Dataset entries:

◇ ◇ ◇

(** * run_matrix: the interface-test matrix runner

    A shallow embedding of [run_matrix.py].  The runner is effectful code:
    it changes the working directory, inspects and mutates the filesystem
    and spawns shell commands.  Its functions are embedded as computations
    in a state-and-exception monad over an explicit [World]; whatever the
    spawned commands decide (exit statuses, the tree a clone leaves on
    disk, the collected registry) is read from a [Host].

    Python dictionaries whose order is never observed ([test_setup]) are
    finite maps; dictionaries that are iterated or printed (the registry
    and the result tree) are insertion-ordered association lists. *)

From Stdlib Require Import ZArith String Ascii List Lia.
From stdpp Require Import base option list strings gmap pretty.

Local Open Scope string_scope.
Local Open Scope list_scope.
Local Open Scope Z_scope.

(* ===================================================================== *)
(** * Python values *)
(* ===================================================================== *)

(** Truthiness of an [Optional[str]]: [None] and [''] are falsy. *)
Definition truthy (v : option string) : bool :=
  match v with
  | Some s => negb (String.eqb s "")
  | None => false
  end.

(** [v or default] on an [Optional[str]]. *)
Definition or_else (v : option string) (default : string) : string :=
  match v with
  | Some s => if String.eqb s "" then default else s
  | None => default
  end.

(** ** [int(str)], base ten

    Surrounding whitespace is stripped, one sign is allowed, and single
    underscores may separate digits.  Strings are byte strings here, so
    only the ASCII digits and the ASCII whitespace are recognised. *)

Definition is_space (c : ascii) : bool :=
  let n := nat_of_ascii c in
  ((9 <=? n)%nat && (n <=? 13)%nat) || (n =? 32)%nat || ((28 <=? n)%nat && (n <=? 31)%nat).

Definition digit_of (c : ascii) : option Z :=
  let n := nat_of_ascii c in
  if ((48 <=? n)%nat && (n <=? 57)%nat)%bool then Some (Z.of_nat (n - 48)) else None.

Fixpoint lstrip (s : string) : string :=
  match s with
  | String c rest => if is_space c then lstrip rest else s
  | EmptyString => EmptyString
  end.

Fixpoint rstrip (s : string) : string :=
  match s with
  | String c rest =>
      match rstrip rest with
      | EmptyString => if is_space c then EmptyString else String c EmptyString
      | kept => String c kept
      end
  | EmptyString => EmptyString
  end.

Definition strip (s : string) : string := rstrip (lstrip s).

(** [digits acc after_digit s]: [after_digit] tells whether the previous
    character was a digit, the only place where an underscore or the end
    of the literal is accepted. *)
Fixpoint digits (acc : Z) (after_digit : bool) (s : string) : option Z :=
  match s with
  | EmptyString => if after_digit then Some acc else None
  | String c rest =>
      match digit_of c with
      | Some d => digits (10 * acc + d) true rest
      | None =>
          if (Ascii.eqb c "_" && after_digit)%bool then digits acc false rest
          else None
      end
  end.

Definition py_int (s : string) : option Z :=
  match strip s with
  | String "-" rest => Z.opp <$> digits 0 false rest
  | String "+" rest => digits 0 false rest
  | body => digits 0 false body
  end.

(** [s[1:]] *)
Definition slice_from_1 (s : string) : string :=
  match s with
  | String _ rest => rest
  | EmptyString => EmptyString
  end.

(* ===================================================================== *)
(** * Ordered dictionaries *)
(* ===================================================================== *)

Module PyDict.
Section Dict.
Context {V : Type}.

Definition t := list (string * V).

Fixpoint get (k : string) (d : t) : option V :=
  match d with
  | [] => None
  | (k', v) :: rest => if String.eqb k' k then Some v else get k rest
  end.

(** [d[k] = v]: an existing key keeps its position, a new key goes last. *)
Fixpoint set (k : string) (v : V) (d : t) : t :=
  match d with
  | [] => [(k, v)]
  | (k', v') :: rest =>
      if String.eqb k' k then (k, v) :: rest else (k', v') :: set k v rest
  end.

Definition keys (d : t) : list string := map fst d.
End Dict.
Arguments t : clear implicits.
End PyDict.

(* ===================================================================== *)
(** * Paths *)
(* ===================================================================== *)

(** A [pathlib.PurePosixPath]: whether it starts at the filesystem root,
    and its components. *)
Record PurePath := mkPath { anchored : bool; parts : list string }.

◇ ◇ ◇

# Activity
For each line above that contains the word "Some", copy that line.

# Response to the exercise
  | Some s => negb (String.eqb s "")
  | Some s => if String.eqb s "" then default else s
  if ((48 <=? n)%nat && (n <=? 57)%nat)%bool then Some (Z.of_nat (n - 48)) else None.
  | EmptyString => if after_digit then Some acc else None
      | Some d => digits (10 * acc + d) true rest
  | (k', v) :: rest => if String.eqb k' k then Some v else get k rest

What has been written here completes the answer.